In examining the history of beer in America, there has been three distinct eons (with Prohibition being a long pause button): 1) Shitty local beer or homebrew (Yuengling used to be awful); 2) Mass-produced big beer that took out the downside skankiness of local swill and brewed light, non-offensive lagers; 3) The craft beer movement. Although high abv IPAs reign currently, there seems to be a counter movement back to sessionable lighter beers across beer profiles or higher-abv brews like Belgians. In other words, the beer spectrum is becoming more complete and colorful with craft beer styles.

This is the line-up at the Waterville Tavern:


There are several big fish disguised as small. I hope that the bigs are not just attempting to crash craft beers by muddying the waters about who is who in the pond. Frankly, we are getting to a point where craft breweries like Dogfish, New Belgium. Sierra Nevada, and etc. are so big that they have outgrown their upstart profile. Corporations are not always self-serving sharks but I think a line is crossed when shareholders and Wall Street profits prevails over the workers and consumers. When quarterly returns and profits trump long-terms sustainability, US employment, and taste, then corporations have become predators and should be treated as such legally.

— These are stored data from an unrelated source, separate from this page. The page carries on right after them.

(** * Screenshot editor: the ownership-scoped action layer

    A shallow embedding of [src/db/tables.ts] (the three tables) and of
    [src/src/actions/index.ts] (the eight remote actions), followed by the
    properties of the action layer: tenant isolation, ownership of created
    rows, partial updates, the append-only edit log and the order of the
    checks an action performs. *)

From Stdlib Require Import String ZArith List Bool Lia.
Import ListNotations.

Local Open Scope string_scope.
Local Open Scope list_scope.
Local Open Scope Z_scope.

(** ** Values received from the caller *)

(** The JavaScript value an action is invoked with, before any schema has
    looked at it.  An object is a list of key/value pairs; a key is read
    at its first occurrence. *)
Unset Elimination Schemes.
Inductive jsval : Type :=
| JUndefined
| JNull
| JBool (b : bool)
| JNumber (n : Z)
| JString (s : string)
| JArray (items : list jsval)
| JObject (fields : list (string * jsval)).
Set Elimination Schemes.

Fixpoint prop (key : string) (fields : list (string * jsval)) : jsval :=
  match fields with
  | [] => JUndefined
  | (k, v) :: rest => if k =? key then v else prop key rest
  end%string.

(** ** The tables of [db/tables.ts] *)

(** Dates are milliseconds since the epoch; an optional column holds
    [None] for NULL.  [width] and [height] are numbers the actions only
    copy, never compute with. *)
Record Project : Type := mkProject {
  p_id : string;
  p_userId : string;
  p_title : option string;
  p_description : option string;
  p_sourceDevice : option string;
  p_sourceApp : option string;
  p_createdAt : Z;
  p_updatedAt : Z
}.
Lemma insert_edges_vertices (l : list WeightedEdge) (vc : gset Z) :
  NoDup (added_vertices (insert_edges l vc).1)
  /\ (forall v, v ∈ added_vertices (insert_edges l vc).1
                <-> v ∈ endpoints l /\ v ∉ vc)
  /\ (insert_edges l vc).2 = vc ∪ endpoints l.
Proof.
  revert vc. induction l as [|e l IH]; intros vc.
  - simpl. split; [constructor|]. split; [|set_solver].
    intros v. split; [intros H; by apply elem_of_nil in H | set_solver].
  - rewrite insert_edges_cons. cbn [fst snd endpoints].
    destruct (IH ({[destination e]} ∪ ({[source e]} ∪ vc))) as (Hnd & Hin & Hfin).
    rewrite !added_vertices_app, !added_vertices_vertex, added_vertices_edge.
    split; [|split].
    + apply NoDup_app. split; [|split].
      * destruct (bool_decide _); [apply NoDup_singleton | constructor].
      * intros v Hv Hv'. apply elem_of_app in Hv' as [Hv'|Hv'].
        -- destruct (bool_decide (source e ∉ vc)) eqn:H1;
             [|by apply elem_of_nil in Hv].
           apply list_elem_of_singleton in Hv as ->.
           destruct (bool_decide (destination e ∉ {[source e]} ∪ vc)) eqn:H2;
             [|by apply elem_of_nil in Hv'].
           apply list_elem_of_singleton in Hv'.
           apply bool_decide_eq_true in H2. set_solver.
        -- apply Hin in Hv' as [_ Hv'].
           destruct (bool_decide (source e ∉ vc)); [|by apply elem_of_nil in Hv].
           apply list_elem_of_singleton in Hv as ->. set_solver.
      * apply NoDup_app. split; [|split]; [| |exact Hnd].
        -- destruct (bool_decide _); [apply NoDup_singleton | constructor].
        -- intros v Hv Hv'. apply Hin in Hv' as [_ Hv'].
           destruct (bool_decide (destination e ∉ {[source e]} ∪ vc));
             [|by apply elem_of_nil in Hv].
           apply list_elem_of_singleton in Hv as ->. set_solver.
    + intros v. rewrite !elem_of_app, Hin.
      destruct (bool_decide (source e ∉ vc)) eqn:H1;
        destruct (bool_decide (destination e ∉ {[source e]} ∪ vc)) eqn:H2;
        rewrite ?list_elem_of_singleton, ?elem_of_nil;
        try apply bool_decide_eq_true in H1;
        try apply bool_decide_eq_false in H1;
        try apply bool_decide_eq_true in H2;
        try apply bool_decide_eq_false in H2;
        destruct (decide (v = source e));
        destruct (decide (v = destination e));
        set_solver.
    + rewrite Hfin. set_solver.
Qed.

Lemma vertices_before_edges_app (seen : gset Z) (b : bool) (v : Z) (c : list call) :
  vertices_before_edges ({[v]} ∪ seen) c ->
  (b = false -> v ∈ seen) ->
  vertices_before_edges seen ((if b then [add_vertex v] else []) ++ c).
Proof.
  intros Hc Hb. destruct b; simpl; [exact Hc|].
  assert (Hseen : {[v]} ∪ seen = seen) by (specialize (Hb eq_refl); set_solver).
  by rewrite Hseen in Hc.
Qed.

Lemma insert_edges_ordered (l : list WeightedEdge) (vc : gset Z) :
  vertices_before_edges vc (insert_edges l vc).1.
Proof.
  revert vc. induction l as [|e l IH]; intros vc; [exact I|].
  rewrite insert_edges_cons. cbn [fst].
  apply vertices_before_edges_app.
  - apply vertices_before_edges_app.
    + simpl. unfold swap_if_multiple.
      destruct (_ =? 0); simpl; (split; [set_solver|]); (split; [set_solver|]);
        apply IH.
    + intros H. apply bool_decide_eq_false in H.
      destruct (decide (destination e ∈ {[source e]} ∪ vc)); [assumption|].
      contradiction.
  - intros H. apply bool_decide_eq_false in H.
    destruct (decide (source e ∈ vc)); [assumption | contradiction].
Qed.

(** X22.  The insertion loop of [sequential], for any list of edges: each
    end point of the list is added as a vertex exactly once, no other vertex
    is, both end points of an edge have been added when the edge is, and the
    set [vertices_contained] ends as the set of the end points. *)
Theorem insert_edges_adds_each_vertex_once (l : list WeightedEdge) :
  NoDup (added_vertices (insert_edges l ∅).1)
  /\ (forall v, v ∈ added_vertices (insert_edges l ∅).1 <-> v ∈ endpoints l)
  /\ vertices_before_edges ∅ (insert_edges l ∅).1
  /\ (insert_edges l ∅).2 = endpoints l.
Proof.
  destruct (insert_edges_vertices l ∅) as (Hnd & Hin & Hfin).
  split; [exact Hnd|]. split; [|split].
  - intros v. rewrite Hin. set_solver.
  - apply insert_edges_ordered.
  - rewrite Hfin. set_solver.
Qed.
(** The controller after [_askQuestion(idx)] found the manager unable to
    speak: question [q] is on the page with its buttons enabled and the lock
    is off. *)
Definition refused_ask (idx : nat) (q : Question) (s : Choice.State)
    : Choice.State :=
  {| Choice.questions := Choice.questions s;
     Choice.currentIdx := idx;
     Choice.answers := Choice.answers s;
     Choice.answerLocked := false;
     Choice.avatar := Choice.avatar s;
     Choice.panel := Some (q, true);
     Choice.races := Choice.races s ++ [asked (Choice.next_req s) idx false];
     Choice.delays := Choice.delays s;
     Choice.next_req := S (Choice.next_req s);
     Choice.region := Choice.region s |}.

(** The controller after [_askQuestion(idx)] started the speech of [q]. *)
Definition speaking_ask (idx : nat) (q : Question) (s : Choice.State)
    : Choice.State :=
  {| Choice.questions := Choice.questions s;
     Choice.currentIdx := idx;
     Choice.answers := Choice.answers s;
     Choice.answerLocked := true;
     Choice.avatar := Avatar.set_isSpeaking true (Choice.avatar s);
     Choice.panel := Some (q, false);
     Choice.races := Choice.races s ++ [asked (Choice.next_req s) idx true];
     Choice.delays := Choice.delays s;
     Choice.next_req := S (Choice.next_req s);
     Choice.region := Choice.region s |}.

(** The state in which the first question is being spoken: the welcome
    speech completed and [_askQuestion(0)] is suspended on request 1. *)
Definition asking_first : Choice.State :=
  (Choice.run_from_start (Js.Normal tt) (Js.Normal tt)
     [Choice.SpeakResult 0 completed_result]
     (Choice.new connected_manager "eastus2")).1.

(** The methods entered, in order. *)
Definition entered (l : list Effect) : list Method :=
  omap (λ e, match e with Enter m => Some m | _ => None end) l.

(** A session in which the speech of the last question outlasts its 30 s
    bound: the welcome and the first four questions go normally (each speech
    completes, the user clicks an option, the 700 ms timer fires); the timer
    of question 5 (request 5) fires first, the user clicks B, the speech then
    completes within the 700 ms pause, the user clicks A, and the two 700 ms
    timers fire. *)
Definition late_speech_end : list Choice.Event := [
  Choice.SpeakResult 0 completed_result;
  Choice.SpeakResult 1 completed_result; Choice.Click "B"; Choice.DelayElapsed;
  Choice.SpeakResult 2 completed_result; Choice.Click "C"; Choice.DelayElapsed;
  Choice.SpeakResult 3 completed_result; Choice.Click "B"; Choice.DelayElapsed;
  Choice.SpeakResult 4 completed_result; Choice.Click "C"; Choice.DelayElapsed;
  Choice.RaceTimeout 5; Choice.Click "B";
  Choice.SpeakResult 5 completed_result; Choice.Click "A";
  Choice.DelayElapsed; Choice.DelayElapsed ].

(** The same session when the speech of question 5 completes in time. *)
Definition timely_speech_end : list Choice.Event := [
  Choice.SpeakResult 0 completed_result;
  Choice.SpeakResult 1 completed_result; Choice.Click "B"; Choice.DelayElapsed;
  Choice.SpeakResult 2 completed_result; Choice.Click "C"; Choice.DelayElapsed;
  Choice.SpeakResult 3 completed_result; Choice.Click "B"; Choice.DelayElapsed;
  Choice.SpeakResult 4 completed_result; Choice.Click "C"; Choice.DelayElapsed;
  Choice.SpeakResult 5 completed_result; Choice.Click "B";
  Choice.DelayElapsed ].

(** The event settles the bounded speak [r]. *)
Definition settles (r : nat) (e : Choice.Event) : bool :=
  match e with
  | Choice.SpeakResult r' _ | Choice.SpeakError r' _ | Choice.RaceTimeout r' =>
      Nat.eqb r' r
  | _ => false
  end.

(** Nothing is outstanding: no bounded speak is unsettled, the SDK owes no
    callback, no 700 ms timer is pending; request numbers are fresh. *)
Definition quiet (s : Choice.State) : Prop :=
  Choice.delays s = 0%nat
  ∧ Forall (λ x, Choice.unsettled x = false ∧ Choice.sdk_pending x = false
                 ∧ (Choice.req x < Choice.next_req s)%nat) (Choice.races s).

(** The claim as the specification words it: from the moment a question is
    put on the page and spoken until an answer for it is recorded,
    [answerLocked] is true. *)
Definition locked_until_accepted (synth_close peer_close : Js.Completion unit)
    : Prop :=
  ∀ manager region es,
    let s0 := (Choice.start synth_close peer_close
                 (Choice.new manager region)).1 in
    let s := (Choice.run synth_close peer_close es s0).1 in
    Choice.feasible synth_close peer_close es s0 = true →
    ∀ q b, Choice.panel s = Some (q, b) →
           Choice.answers s !! Js.String_ (id q) = None →
           Choice.answerLocked s = true.
(** * Carbon SDK strategy utilities: a shallow embedding and its properties

    The embedded functions are those of the strategy utilities module:
    [normalizeRate], [normalizeInvertedRate], [encodeStrategy],
    [decodeStrategy], [parseStrategy], [buildStrategyObject], [createOrders],
    [addFee], [subtractFee] and [calculateOverlappingDistribution].

    Conventions of the embedding.
    - A decimal string is identified with the [Decimal] value it denotes;
      [toFixed] and [toString] print the reduced fraction, so two printed
      strings are equal exactly when their values are.
    - Human prices, budgets and percentages handed to the builder and the
      solver are finite numerals, hence of type [Q]; values that flow out of
      Decimal arithmetic are of type [Decimal] and may be NaN or infinite.
    - Zero carries no sign.
    - Token decimals and fee parts-per-million are integers ([Z]).
    - Logger calls have no effect on results and are left out. *)

From Stdlib Require Import ZArith QArith Qround Qabs Qpower Qreduction.
From Stdlib Require Import Lia Lqa String Bool.
From ExtLib Require Import Structures.Monad Structures.MonadExc.
From ExtLib Require Import Data.Monads.EitherMonad.
Import MonadNotation.

Local Open Scope monad_scope.
Local Open Scope Q_scope.

(** ** The decimal type *)

(** Modelled from the spec: the precision of [Decimal], configured in the
    numerics module.  Section 4.1 asks for exact add, sub, mul and div, so a
    finite value is an exact rational.  Besides finite numbers the decimal
    library has the two infinities and NaN, and its operations never throw
    on them. *)
Inductive Decimal : Type :=
| Fin (q : Q)
| Inf (negative : bool)
| NaN.

Module Dec.

Definition isneg (q : Q) : bool := (Qnum q <? 0)%Z.
Definition iszero (q : Q) : bool := Qeq_bool q 0.

Definition neg (x : Decimal) : Decimal :=
  match x with
  | Fin q => Fin (- q)
  | Inf s => Inf (negb s)
  | NaN => NaN
  end.

(** [x.plus(y)]: NaN when either is NaN or for opposite infinities. *)
Definition plus (x y : Decimal) : Decimal :=
  match x, y with
  | NaN, _ | _, NaN => NaN
  | Inf a, Inf b => if Bool.eqb a b then Inf a else NaN
  | Inf a, Fin _ => Inf a
  | Fin _, Inf b => Inf b
  | Fin p, Fin q => Fin (p + q)
  end.

(** [x.minus(y)]. *)
Definition minus (x y : Decimal) : Decimal := plus x (neg y).

(** [x.times(y)], also spelled [x.mul(y)]: zero times infinity is NaN. *)
Definition times (x y : Decimal) : Decimal :=
  match x, y with
  | NaN, _ | _, NaN => NaN
  | Inf a, Inf b => Inf (xorb a b)
  | Inf a, Fin q => if iszero q then NaN else Inf (xorb a (isneg q))
  | Fin p, Inf b => if iszero p then NaN else Inf (xorb (isneg p) b)
  | Fin p, Fin q => Fin (p * q)
  end.

Definition mul := times.

(** [x.div(y)]: NaN for 0/0 and for infinity over infinity, an infinity for
    a nonzero number over zero, zero for a finite number over infinity.
    Nothing is thrown. *)
Definition div (x y : Decimal) : Decimal :=
  match x, y with
  | NaN, _ | _, NaN => NaN
  | Inf _, Inf _ => NaN
  | Inf a, Fin q => Inf (xorb a (isneg q))
  | Fin _, Inf _ => Fin 0
  | Fin p, Fin q =>
      if iszero q then (if iszero p then NaN else Inf (isneg p))
      else Fin (p / q)
  end.

(** [x.sqrt()], over a square root [Qsqrt] of the non-negative rationals:
    NaN for a negative argument, zero and plus infinity are fixed. *)
Definition sqrt (Qsqrt : Q -> Q) (x : Decimal) : Decimal :=
  match x with
  | NaN => NaN
  | Inf s => if s then NaN else Inf false
  | Fin q => if iszero q then Fin q
             else if isneg q then NaN else Fin (Qsqrt q)
  end.

Definition ceil (x : Decimal) : Decimal :=
  match x with Fin q => Fin (inject_Z (Qceiling q)) | _ => x end.

Definition floor (x : Decimal) : Decimal :=
  match x with Fin q => Fin (inject_Z (Qfloor q)) | _ => x end.

Definition isNegative (x : Decimal) : bool :=
  match x with Fin q => isneg q | Inf s => s | NaN => false end.

(** [x.gt(y)]: false as soon as a NaN is involved. *)
Definition gt (x y : Decimal) : bool :=
  match x, y with
  | NaN, _ | _, NaN => false
  | Fin p, Fin q => negb (Qle_bool p q)
  | Inf a, Inf b => negb a && b
  | Inf a, Fin _ => negb a
  | Fin _, Inf b => b
  end.

(** Printing: the canonical numeral of the value. *)
Definition toFixed (x : Decimal) : Decimal :=
  match x with Fin q => Fin (Qred q) | _ => x end.

Definition toString (x : Decimal) : Decimal := toFixed x.
Lemma chain_of_stored (w : World) s a c cells out :
  starts_chain w s a c ->
  (cells_promise c (find_sheet s a) a).2 = Fulfilled cells ->
  (finalize w a cells).2 = Fulfilled out ->
  chain (load w s a)
  = ((cells_promise c (find_sheet s a) a).1 ++ (finalize w a cells).1)
      ++ [SetValues a out; UpdateSheetStatus a (last_update false "")].
Proof.
  intros Hs Hc Hf.
  pose proof (main_chain_stored _ _ _ _ _ _ Hc Hf) as Hm.
  rewrite (chain_of_fulfilled _ _ _ _ tt Hs) by by rewrite Hm.
  rewrite Hm. cbn [fst]. by rewrite <- !app_assoc.
Qed.

Lemma values_after_success (w : World) s a c cells out (tr : list event) :
  starts_chain w s a c ->
  (cells_promise c (find_sheet s a) a).2 = Fulfilled cells ->
  (finalize w a cells).2 = Fulfilled out ->
  schedule (load w s a) tr ->
  values (run_events s tr) = <[a := out]> (values s).
Proof.
  intros Hs Hc Hf Htr.
  rewrite (values_of_schedule _ _ _ _ Htr).
  rewrite (chain_of_stored _ _ _ _ _ _ Hs Hc Hf), !run_events_app.
  change (values (run_events ?x [SetValues a out; ?u]))
    with (<[a := out]> (values x)).
  destruct (progress_keeps_state
              (run_events (run_events s (sync (load w s a)))
                          (cells_promise c (find_sheet s a) a).1)
              _ (finalize_events w a cells)) as [-> _].
  destruct (progress_keeps_state
              (run_events s (sync (load w s a)))
              _ (cells_promise_events c (find_sheet s a) a)) as [-> _].
  by destruct (sync_keeps_state w s a) as [-> _].
Qed.

Lemma location_after_success (w : World) s a c cells out (tr : list event) :
  starts_chain w s a c ->
  (cells_promise c (find_sheet s a) a).2 = Fulfilled cells ->
  (finalize w a cells).2 = Fulfilled out ->
  schedule (load w s a) tr ->
  location (run_events s tr) = location s.
Proof.
  intros Hs Hc Hf Htr.
  rewrite (location_of_schedule _ _ _ _ Htr).
  rewrite (chain_of_stored _ _ _ _ _ _ Hs Hc Hf), !run_events_app.
  change (location (run_events ?x [SetValues a out; ?u])) with (location x).
  destruct (progress_keeps_state
              (run_events (run_events s (sync (load w s a)))
                          (cells_promise c (find_sheet s a) a).1)
              _ (finalize_events w a cells)) as [_ ->].
  destruct (progress_keeps_state
              (run_events s (sync (load w s a)))
              _ (cells_promise_events c (find_sheet s a) a)) as [_ ->].
  by destruct (sync_keeps_state w s a) as (_ & -> & _).
Qed.

Lemma status_after_success (w : World) s a c cells out (tr : list event) :
  starts_chain w s a c ->
  (cells_promise c (find_sheet s a) a).2 = Fulfilled cells ->
  (finalize w a cells).2 = Fulfilled out ->
  schedule (load w s a) tr ->
  appStatus_sheets (run_events s tr) !! a
  = Some {| loading := false; status_error := false; message := "" |}.
Proof.
  intros Hs Hc Hf Htr.
  rewrite (status_of_schedule _ _ _ _ Htr).
  rewrite (chain_of_stored _ _ _ _ _ _ Hs Hc Hf).
  change [SetValues a out; ?e] with ([SetValues a out] ++ [e]).
  rewrite !app_assoc. by rewrite status_after_update.
Qed.

(** X7. When the cells are fetched and every ABI lookup succeeds, the
    state once the chain has settled is the same for every order of the
    callbacks: the array is stored under the address and the arrays of the
    other sheets are kept, the route is not changed, and the status of the
    sheet is not loading, not errored, with an empty message. *)
Theorem state_after_success (w : World) (s : State) (a : string)
    (c : SheetContract) (cells out : list Cell) (tr : list event) :
  starts_chain w s a c ->
  (cells_promise c (find_sheet s a) a).2 = Fulfilled cells ->
  (finalize w a cells).2 = Fulfilled out ->
  schedule (load w s a) tr ->
  values (run_events s tr) = <[a := out]> (values s) /\
  location (run_events s tr) = location s /\
  appStatus_sheets (run_events s tr) !! a
  = Some {| loading := false; status_error := false; message := "" |}.
Proof.
  intros Hs Hc Hf Htr. split; [|split].
  - by eapply values_after_success.
  - by eapply location_after_success.
  - by eapply status_after_success.
Qed.

Lemma rejected_stores_nothing (w : World) s a c :
  starts_chain w s a c ->
  (main_chain w c (find_sheet s a) a).2 = Rejected ->
  forall a' out, SetValues a' out ∉ all_events (load w s a).
Proof.
  intros Hs Hrej a' out Hin.
  destruct (set_values_in_run _ _ _ _ _ Hin) as (c' & cells & Hs' & Hc & Hf & _).
  destruct Hs as (_ & Hw & _), Hs' as (_ & Hw' & _).
  assert (c' = c) as -> by congruence.
  by rewrite (main_chain_stored _ _ _ _ _ _ Hc Hf) in Hrej.
Qed.

(** X9. When the main chain fails, whatever the step that failed, no cell
    array is stored: the stored cells of every sheet are what they were
    before the call. *)
Theorem failure_keeps_values (w : World) (s : State) (a : string)
    (c : SheetContract) (tr : list event) :
  starts_chain w s a c ->
  (main_chain w c (find_sheet s a) a).2 = Rejected ->
  schedule (load w s a) tr ->
  values (run_events s tr) = values s.
Proof.
  intros Hs Hrej Htr.
  eapply no_set_values_keeps_values; [|exact Htr].
  by eapply rejected_stores_nothing.
Qed.

(** X17. A failed load is not remembered: once the chain has settled, a
    call of [load] for the same address that sees the resulting state gets
    past the guards and starts the chain again. *)
Theorem failed_load_can_be_repeated (w : World) (s : State) (a : string)
    (c : SheetContract) (tr : list event) :
  starts_chain w s a c ->
  (main_chain w c (find_sheet s a) a).2 = Rejected ->
  schedule (load w s a) tr ->
  starts_chain w (run_events s tr) a c.
Proof.
  intros Hs Hrej Htr.
  destruct (status_settled _ _ _ _ _ Hs Htr) as (_ & flag & m & _ & Hst).
  pose proof (no_set_values_keeps_values _ _ _ _
                (rejected_stores_nothing _ _ _ _ Hs Hrej) Htr) as Hv.
  destruct Hs as (Ha & Hc & Hl & Hhas).
  repeat split; try done.
  - unfold is_loading. by rewrite Hst.
  - unfold has_values in *. by rewrite Hv.
Qed.

(** ** Other sheets *)

Lemma cells_promise_address (c : SheetContract) (sheet : option Sheet) a :
  Forall (fun e => keeps_other_sheets a e = true) (cells_promise c sheet a).1.
Proof.
  unfold cells_promise. destruct (has_calldata sheet); [constructor|].
  unfold fetch_cells, mbind, Promise_bind, and_then. simpl.
  destruct (renderCells c) as [rcs|]; simpl; [|constructor].
  constructor; [apply String.eqb_refl|].
  apply Promise_all_events. intros rc _.
  unfold fetch_cell, mbind, Promise_bind, and_then, await. simpl.
  destruct (getCell c (id rc)); simpl; repeat constructor.
Qed.
(** The Reader is at a position of the stream of [trees], or past its last
    entry with the iterator at [end()]. *)
Definition stream_inv (f : TFile) (names : list string) (trees : list TTree)
    (r : Reader) : Prop :=
  (∃ i c, at_pos f names trees r i c) ∨
  (srcFile r = f ∧ treeNames r = names ∧ exhausted r ∧
   ∃ t, curTree (cursor r) = Some t ∧ nEntries (cursor r) = Z.of_nat (length t) ∧
        curEntry (cursor r) = Z.of_nat (length t)).
(** * Properties *)

(** ** Order of doubles *)

Lemma SFcompare_antisym (a b : spec_float) :
  SFcompare b a = CompOpp <$> SFcompare a b.
Proof.
  destruct a as [[]|[]| |[] m1 e1], b as [[]|[]| |[] m2 e2]; simpl; try reflexivity.
  all: rewrite (Z.compare_antisym e1 e2); destruct (e1 ?= e2)%Z; simpl; try reflexivity.
  all: change (PosDef.Pos.compare_cont Eq m2 m1) with (Pos.compare m2 m1);
    change (PosDef.Pos.compare_cont Eq m1 m2) with (Pos.compare m1 m2);
    rewrite (Pos.compare_antisym m1 m2); reflexivity.
Qed.

Lemma SFcompare_not_nan (a b : spec_float) :
  a ≠ S754_nan → b ≠ S754_nan → is_Some (SFcompare a b).
Proof.
  destruct a as [[]|[]| |[] m1 e1], b as [[]|[]| |[] m2 e2]; simpl; try done; eauto.
Qed.

Lemma not_nan_Prim2SF (x : double) : not_nan x → Prim2SF x ≠ S754_nan.
Proof.
  unfold not_nan, PrimFloat.is_nan. rewrite FloatAxioms.eqb_spec. unfold SFeqb.
  intros H E. rewrite E in H. done.
Qed.

(** [a < b] gives [b >= a], for all doubles. *)
Lemma dbl_lt_ge (a b : double) : PrimFloat.ltb a b = true → dbl_ge b a.
Proof.
  unfold dbl_ge. rewrite FloatAxioms.ltb_spec, FloatAxioms.leb_spec.
  unfold SFltb, SFleb. destruct (SFcompare _ _) as [[]|]; done.
Qed.

(** Away from NaN the order is total: not [a < b] gives [a >= b]. *)
Lemma dbl_not_lt_ge (a b : double) :
  not_nan a → not_nan b → PrimFloat.ltb a b = false → dbl_ge a b.
Proof.
  intros Ha%not_nan_Prim2SF Hb%not_nan_Prim2SF. unfold dbl_ge.
  rewrite FloatAxioms.ltb_spec, FloatAxioms.leb_spec. unfold SFltb, SFleb.
  rewrite (SFcompare_antisym (Prim2SF a) (Prim2SF b)).
  destruct (SFcompare_not_nan _ _ Ha Hb) as [c ->]. destruct c; done.
Qed.

(** ** [std::sort] returns a sorted rearrangement *)

Section sort_facts.
Context {A : Type} (lt : A → A → bool) (le : relation A) (P : A → Prop).
Hypothesis lt_le : ∀ x y, lt x y = true → le x y.
Hypothesis not_lt_le : ∀ x y, P x → P y → lt y x = false → le x y.

Lemma sort_insert_Permutation x l : sort_insert lt x l ≡ₚ x :: l.
Proof.
  induction l as [|y l IH]; simpl; [done|].
  destruct (lt y x); [|done]. rewrite IH. apply Permutation_swap.
Qed.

The owner of the Waterville Tavern is a humble man, not a big talker. A former home-builder in Berks County, he is the kind of man who is no longer the rule. Quiet, industrious, hard-working. I asked if I could  take a pic of him and he requested that I take a picture of his place instead. I respected his request and honored it.


On this Independence Day, July 4th, 2017, I salute The Waterville Tavern for its spirit of craft!